Supreme Court, Day 3: Can the Mandate Be Cut Out?
Government Says Most of Law Does Not Affect States, NFIB
To convince the high court that the mandate and the law are “inextricably bound,” Clement today cited the government’s own argument that the law’s dramatic health insurance reforms hinge on everyone obtaining coverage. Without the mandate, the government contends, it would be counterproductive to require private health insurance companies to guarantee coverage to everyone.
The reason? Healthy Americans could wait until they were seriously ill before they applied for insurance, leaving private insurers in the meantime with a risk pool of sick and expensive individuals. This would force insurers to raise premiums to unaffordable levels, according to the government.
In response, Kneedler said today that the state officials and the NFIB are not impacted by most of the law’s provisions and therefore lack a good reason to get rid of all of it. Kneedler disagreed that Congress viewed the law as an all-or-nothing proposition. If the court declares the mandate unconstitutional, Kneedler said, it should only abolish guaranteed coverage, not the entire law.
‘Friend of Court’ Says Reforms Could Work Minus Mandate
Stepping into the legal ring today with the Obama administration and challengers to the law was attorney H. Bartow Farr III. The court appointed Farr as a “friend of the court” to argue that the rest of the law could stand if the mandate does not.

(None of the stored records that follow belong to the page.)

(** User and key. *)
Definition getCephKeyringFromSecret (rookNamespace keyringSecretName : string) : IO ((string * string) + err) :=
  let* r := data_get "Secret" rookNamespace keyringSecretName in
  let at_name := "Secret '" +:+ rookNamespace +:+ "/" +:+ keyringSecretName +:+ "'" in
  ret (match r with
       | (_, Some e) => inr (wrap_err ("failed to get " +:+ at_name) e)
       | (secret, None) =>
           let keyring := value_of (dob_Data secret) "userKey" in
           let user := value_of (dob_Data secret) "userID" in
           if decide (keyring = EmptyString ∨ user = EmptyString) then inr (new_err (at_name +:+ " has empty userKey or userID"))
           else inl (user, keyring)
       end).

Definition getRgwKeys (rookNamespace username realm : string) : IO (RgwUserKeys + err) :=
  let cmd := "radosgw-admin user info --uid " +:+ username in
  let cmd := if decide (realm = EmptyString) then cmd else cmd +:+ " --rgw-realm=" +:+ realm in
  let* r := toolbox_cmd rookNamespace cmd in
  ret (match r with
       | (_, Some e) => inr (wrap_err "failed to get rgw user keys" e)
       | (out, None) =>
           match json_UserInfo out with
           | (_, Some e) => inr (wrap_err ("failed to parse '" +:+ cmd +:+ "' output") e)
           | ((userID, keys), None) =>
               match list_find (λ key, key.1.1 = userID) keys with
               | Some (_, (_, access, secret)) => inl (mkRgwUserKeys access secret)
               | None => inr (new_err ("failed to find RGW '" +:+ username +:+ "' user keys"))
               end
           end
       end).

(** The keys of the nodes and of the provisioner of a CSI driver. *)
Definition csi_keyring (rookNamespace node provisioner : string) : IO (CSIKeyring + err) :=
  let* r := getCephKeyringFromSecret rookNamespace ("rook-" +:+ node) in
  match r with
  | inr e => ret (inr e)
  | inl (nodeUser, nodeKey) =>
      let* r := getCephKeyringFromSecret rookNamespace ("rook-" +:+ provisioner) in
      ret (match r with inr e => inr e | inl (user, key) => inl (mkCSIKeyring nodeUser nodeKey user key) end)
  end.

(** Something that may not be asked for. *)
Definition when_asked {A} (b : bool) (m : IO (A + err)) : IO (option A + err) :=
  if b then let* r := m in ret (match r with inr e => inr e | inl a => inl (Some a) end) else ret (inl None).

(** Steps of which the first error is the result. *)
Definition bind_err {A B} (m : IO (A + err)) (f : A → IO (B + err)) : IO (B + err) :=
  let* r := m in match r with inr e => ret (inr e) | inl a => f a end.

Definition getConnectionInfo (opts : Opts) : IO (CephConnection + err) :=
  let ns := opt_RookNamespace opts in
  let csi b := negb (bool_decide (opt_AuthClient opts = "admin")) && b in
  bind_err (getClusterFSID ns) (λ fsid,
  bind_err (getClusterMonEndpoints ns) (λ monEndpoints,
  bind_err (getClusterClientKeyring ns (opt_AuthClient opts)) (λ clientKeyring,
  bind_err (when_asked (csi (opt_UseRBD opts)) (csi_keyring ns CephCSIRBDNodeClientName CephCSIRBDProvisionerClientName)) (λ rbd,
  bind_err (when_asked (csi (opt_UseCephFS opts)) (csi_keyring ns CephCSICephFSNodeClientName CephCSICephFSProvisionerClientName)) (λ cephfs,
  bind_err (when_asked (opt_UseRgw opts) (getRgwKeys ns (opt_RgwUserName opts) (opt_RgwRealm opts))) (λ keys,
  ret (inl (mkConnection (opt_AuthClient opts) clientKeyring fsid monEndpoints rbd cephfs keys)))))))).

Definition PrepareConnectionString (opts : Opts) : IO (string + err) :=
  let* r := getConnectionInfo opts in
  ret (match r with
       | inr e => inr (wrap_err "failed to prepare connection info" e)
       | inl info => inl (let s := json_of_Connection info in if opt_EncodedBase64 opts then EncodeToString s else s)
       end).
End connector.

(** ** What the connector writes, [External] reads *)

Section roundtrip.
Context `{World} `{HealthWorld} `{ResourceWorld} `{SecretWorld}.
Variables (opts : Opts) (h0 : history).
Let ns : string := opt_RookNamespace opts.
Lemma override_traced names acc new :
  overrides names new →
  traced state_write_ok (λ h, passed h0 pool_names_cmd (names, None) h ∧ deployed h) (builtin_step acc new)
    (λ _ h, passed h0 pool_names_cmd (names, None) h ∧ deployed h).
Proof.
  intros Hn. set (Pre := λ h, passed h0 pool_names_cmd (names, None) h ∧ deployed h).
  assert (Hl : lasting Pre) by (apply and_lasting; [apply passed_lasting|done]).
  assert (Ha : ∀ process pool, process ≠ objectDelete → bpo_SpecName pool = bpo_SpecName new → traced state_write_ok Pre (processBlockPools process pool) (λ _, Pre)).
  { intros process pool Hp Hname. unfold processBlockPools, process_object. apply (traced_bind _ _ _ _ (λ _, Pre)); [|intros [e|]; [destruct (_ && _)|]; by apply traced_ret].
    destruct process; [| |done]; (apply traced_call; intros h Hh; split; [|by apply Hl]);
      (split_and!; [done|apply Hh|]); exists names; (split; [apply Hh|]); unfold overrides; by rewrite Hname. }
  unfold builtin_step. destruct acc as [items [errs changed]]. destruct (match_pool new items) as [[[items' updated] [|]]|] eqn:Hm.
  - eapply traced_bind; [apply Ha; [done|by eapply matched_name]|]. intros e. by apply traced_ret.
  - by apply traced_ret.
  - eapply traced_bind; [by apply Ha|]. intros e. by apply traced_ret.
Qed.

Lemma builtin_traced : traced state_write_ok deployed (verifyBuiltinPools rookNs c) (λ _ _, True).
Proof.
  unfold verifyBuiltinPools. eapply traced_bind.
  { apply (traced_passed _ _ state_asks h0 pool_names_cmd); [done|by intros h []|apply state_parsed; state_cmd|apply asks_ok]. }
  intros [names [e|]]; [by apply traced_ret|]. destruct (pools_to_process _ _ _) as [[|new news]|e] eqn:Hn; try by apply traced_ret.
  assert (Hov := processed_all names names _ ltac:(done) Hn).
  assert (Hl : lasting (λ h, passed h0 pool_names_cmd (names, None) h ∧ deployed h)) by (apply and_lasting; [apply passed_lasting|done]).
  apply (traced_bind _ _ _ _ (λ _ h, passed h0 pool_names_cmd (names, None) h ∧ deployed h)).
  { apply traced_call. intros h Hh. split; [done|by apply Hl]. }
  intros [items [e|]]; [by apply traced_ret|].
  eapply traced_bind; [apply (traced_foldM_inv _ _ (λ _ h, passed h0 pool_names_cmd (names, None) h ∧ deployed h))|].
  { intros pool acc Hp. apply override_traced. by apply Hov. }
  intros [items' [[|e errs] changed]]; by apply traced_ret.
Qed.
(** Connection data as a string: lists of strings, as the bits of a number. *)
Fixpoint bits (p : positive) : string :=
  match p with
  | xH => EmptyString
  | xO p => String "0"%char (bits p)
  | xI p => String "1"%char (bits p)
  end.
Fixpoint of_bits (s : string) : positive :=
  match s with
  | EmptyString => xH
  | String c s => if decide (c = "0"%char) then xO (of_bits s) else xI (of_bits s)
  end.
Definition keyring_list (k : CSIKeyring) : list string := [ckr_NodeUser k; ckr_NodeKey k; ckr_ProvisionerUser k; ckr_ProvisionerKey k].
Definition connection_lists (con : CephConnection) : list (list string) :=
  [[cco_ClientName con; cco_ClientKeyring con; cco_FSID con; cco_MonEndpoints con];
   default [] (keyring_list <$> cco_RBDKeyring con); default [] (keyring_list <$> cco_CephFSKeyring con);
   default [] ((λ k, [ruk_AccessKey k; ruk_SecretKey k]) <$> cco_RgwAdminUserKeys con)].
Definition keyring_of (l : list string) : option CSIKeyring :=
  match l with [a; b; c; d] => Some (mkCSIKeyring a b c d) | _ => None end.
Definition connection_of (l : list (list string)) : option CephConnection :=
  match l with
  | [[name; keyring; fsid; endpoints]; rbd; cephfs; keys] =>
      Some (mkConnection name keyring fsid endpoints (keyring_of rbd) (keyring_of cephfs)
              (match keys with [a; b] => Some (mkRgwUserKeys a b) | _ => None end))
  | _ => None
  end.
Definition write_connection (con : CephConnection) : string := String "B"%char (bits (encode (connection_lists con))).
Definition read_connection (s : string) : CephConnection * option err :=
  match s with
  | String "B" s =>
      match decode (of_bits s) ≫= connection_of with
      | Some con => (con, None)
      | None => (mkConnection "" "" "" "" None None None, Some (new_err "no connection"))
      end
  | _ => (mkConnection "" "" "" "" None None None, Some (new_err "no connection"))
  end.

Lemma read_bits p : of_bits (bits p) = p.
Proof. induction p as [p IH|p IH|]; simpl; [by rewrite IH..|done]. Qed.
Lemma read_written con : read_connection (write_connection con) = (con, None).
Proof.
  unfold read_connection, write_connection. rewrite read_bits, decode_encode. simpl.
  by destruct con as [name keyring fsid endpoints [[]|] [[]|] [[]|]].
Qed.
(** The surroundings of the page. [getAppDomId] is a function on strings;
    [getElementById] is the document at the time of the call; [throws] says
    whether a call to the outside throws, and with what; [onRender_calls]
    is what [onRender] does with the callbacks it receives. Any behaviour
    is allowed. *)
Record Externals := {
  getAppDomId : jsstring -> jsstring;
  getElementById : page -> jsstring -> option nat;
  throws : effect -> page -> option error;
  onRender_calls : value -> page -> list action }.

Section web.

Context (E : Externals).

(** A call to the outside: it is made, and in the end returns or throws. *)
Definition leave (e : effect) : A unit :=
  fun p =>
    match throws E e p with
    | None => (Ok tt, p)
    | Some err => (Throw err, p)
    end.

Definition call (e : effect) : A unit :=
  let+ _ := update (record e) in leave e.

Definition node_not_found (widgetId : jsstring) : jsstring :=
  js "Node not found: #" ++ getAppDomId E widgetId.

(** [mountElement({ widgetId, element })] *)
Definition mountElement (widgetId : jsstring) (element : value) : A unit :=
  let+ known := read (fun p => roots p !! widgetId) in
  let+ mounted :=
    match known with
    | Some _ => ret true
    | None =>
        let+ domElement :=
          read (fun p => getElementById E p (getAppDomId E widgetId)) in
        match domElement with
        | None =>
            let metricKey := first_segment widgetId in
            let+ _ := call (missingWidgetReferenced metricKey) in
            let+ _ := update (record (consoleError (node_not_found widgetId))) in
            ret false
        | Some domElement =>
            let+ _ := call (createRoot domElement) in
            let+ _ := update (set_roots (insert widgetId domElement)) in
            ret true
        end
    end in
  if mounted then
    let+ root := read (fun p => roots p !! widgetId) in
    match root with
    | Some root => call (render root element)
    | None => throw TypeError
    end
  else ret tt.

Definition widgetFetch (widgetPath : jsstring) (isTrusted : value) : value :=
  VObj [(js "isTrusted", isTrusted);
        (js "source", VStr widgetPath);
        (js "type", VStr (js "transpiler.widgetFetch"))].

(** [requestWidgetSource({ widgetPath, isTrusted })] *)
Definition requestWidgetSource (widgetPath : jsstring) (isTrusted : value)
  : A unit :=
  call (postMessageToIframe (js "transpiler")
          (widgetFetch widgetPath isTrusted) (js "*")).

(** The handlers of [widgetProxy]. *)
Definition widgetProxy_get (key : jsstring) : A value :=
  read (fun p => default VUndefined (widgets p !! key)).

Definition widgetProxy_set (key : jsstring) (value : value) : A unit :=
  let+ current := read (fun p => default VUndefined (widgets p !! key)) in
  let+ _ :=
    if negb (truthy current) then
      if nullish value then throw TypeError
      else requestWidgetSource key (get value (js "isTrusted"))
    else ret tt in
  update (set_widgets (insert key value)).

(** The state of the component [Web] that a listener closes over. *)
Record view := {
  rootWidget : jsstring;
  rootWidgetSource : value;
  widgetUpdates : jsstring;
  showWidgetDebug : bool }.

(** [v === s] for a string [s]. *)
Definition is_string (v : value) (s : jsstring) : bool :=
  match v with VStr t => bool_decide (t = s) | _ => false end.

(** One call that [onRender] makes; what it throws stays inside
    [onRender]. *)
Definition perform (a : action) : A unit :=
  try_catch
    match a with
    | Mount widgetId element => mountElement widgetId element
    | SetWidget key value => widgetProxy_set key value
    | MarkWidgetUpdated u => call (widgetUpdated u)
    end
    (fun _ => ret tt).

Fixpoint perform_all (l : list action) : A unit :=
  match l with
  | [] => ret tt
  | a :: rest => let+ _ := perform a in perform_all rest
  end.

Definition sourceTranspiled (V : view) (data : value) : A unit :=
  let source := get data (js "source") in
  let widgetComponent := get data (js "widgetComponent") in
  let+ current := widgetProxy_get (to_string source) in
  let widget :=
    obj_set (own_entries [] current) (js "widgetComponent") widgetComponent in
  let+ _ :=
    if negb (truthy (rootWidgetSource V)) && is_string source (rootWidget V)
    then call (setRootWidgetSource source)
    else ret tt in
  let+ _ :=
    call (widgetAdded (VObj (obj_spread [(js "source", source)] widget))) in
  let+ _ := call (setWidgetUpdates (widgetUpdates V ++ to_string source)) in
  widgetProxy_set (to_string source) (VObj widget).

(** The function that [buildMessageListener(eventType)] returns, applied
    to an event with the given [data]. *)
Definition buildMessageListener (V : view) (eventType : jsstring)
    (data : value) : A unit :=
  try_catch
    (if negb (is_object data) then ret tt
     else if nullish data then throw TypeError
     else if negb (is_string (get data (js "type")) eventType) then ret tt
     else if decide (eventType = js "transpiler.sourceTranspiled") then
       sourceTranspiled V data
     else if decide (eventType = js "widget.callbackInvocation") then
       let+ _ := call (widgetCallbackInvoked data) in
       call (onCallbackInvocation data)
     else if decide (eventType = js "widget.callbackResponse") then
       let+ _ := call (widgetCallbackReturned data) in
       call (onCallbackResponse data)
     else if decide (eventType = js "widget.render") then
       let+ _ := call (widgetRendered data) in
       let+ _ := update (record (onRender data (showWidgetDebug V))) in
       let+ calls := read (onRender_calls E data) in
       let+ _ := perform_all calls in
       leave (onRender data (showWidgetDebug V))
     else ret tt)
    (fun e => update (record (consoleError_event data e))).

(** The four listeners that the effect registers, called in order with one
    message. *)
Definition messageListeners (V : view) : list (value -> A unit) :=
  [buildMessageListener V (js "transpiler.sourceTranspiled");
   buildMessageListener V (js "widget.callbackInvocation");
   buildMessageListener V (js "widget.callbackResponse");
   buildMessageListener V (js "widget.render")].

Fixpoint dispatch (listeners : list (value -> A unit)) (data : value)
  : A unit :=
  match listeners with
  | [] => ret tt
  | l :: rest => let+ _ := l data in dispatch rest data
  end.

End web.

(** What holds of the page at any time: every root was made by
    [createRoot], every element was rendered to the root of a widget, and
    every widget that is listed had its source requested. *)
Definition page_ok (p : page) : Prop :=
  (forall w r, roots p !! w = Some r -> createRoot r ∈ effects p)
  /\ (forall r e, render r e ∈ effects p -> exists w, roots p !! w = Some r)
  /\ (forall k v, widgets p !! k = Some v ->
        exists isTrusted,
          postMessageToIframe (js "transpiler") (widgetFetch k isTrusted)
            (js "*") ∈ effects p).

(** From [p] to [p']: roots and widgets are kept or added, never dropped,
    a root is never replaced, and the calls made are kept in order. *)
Definition extends (p p' : page) : Prop :=
  roots p ⊆ roots p'
  /\ (forall k, is_Some (widgets p !! k) -> is_Some (widgets p' !! k))
  /\ exists more, effects p' = effects p ++ more.

(** From [p] to [p'] nothing is lost, and what holds of the page holds
    still. *)
Definition step_ok (p p' : page) : Prop :=
  extends p p' /\ (page_ok p -> page_ok p').

(** [m] returns or throws, and keeps the page while it does. *)
Definition keeps {X} (m : A X) : Prop :=
  forall p r p', m p = (r, p') -> step_ok p p' /\ r <> OutOfFuel.

(** The event types of the four listeners. *)
Definition eventTypes : list jsstring :=
  [js "transpiler.sourceTranspiled"; js "widget.callbackInvocation";
   js "widget.callbackResponse"; js "widget.render"].



Definition empty_page : page := Page ∅ ∅ [].

End App.


(** ** A sample of the surroundings of the page *)

(** A document that holds the node of the root widget only, and an outside
    that never throws. *)
Definition sample_externals : App.Externals :=
  {| App.getAppDomId := fun id => js "dom-" ++ id;
     App.getElementById :=
       fun _ id => if decide (id = js "dom-root") then Some 0 else None;
     App.throws := fun _ _ => None;
     App.onRender_calls :=
       fun data _ =>
         [App.Mount (js "root") (get data (js "node"));
          App.SetWidget (js "a/Child") (VObj [(js "isTrusted", VBool false)])] |}.

Definition sample_view : App.view :=
  {| App.rootWidget := js "a/Root";
     App.rootWidgetSource := VNull;
     App.widgetUpdates := [];
     App.showWidgetDebug := false |}.


(** Two messages: the transpiled source of the root widget, and a callback
    invocation. *)
Definition transpiled_root : object :=
  [(js "type", VStr (js "transpiler.sourceTranspiled"));
   (js "source", VStr (js "a/Root"));
   (js "widgetComponent", VStr (js "function Root() {}"))].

Invalidating the entire law, Farr said today, “is an example of the best driving out the good.”
Even without the mandate, the law “would still open the insurance market to millions of people and lower premiums for millions,” said Farr.
The court also listened to arguments about the law's stance on expanding Medicaid at the state level.
Although administered by the states, Medicaid is funded with both state and federal dollars, with Uncle Sam kicking in about two-thirds of the total. Clement said today that the federal government is using the states’ dependence on those federal dollars to coerce them into Medicaid expansion, with little controls over what benefits they offer.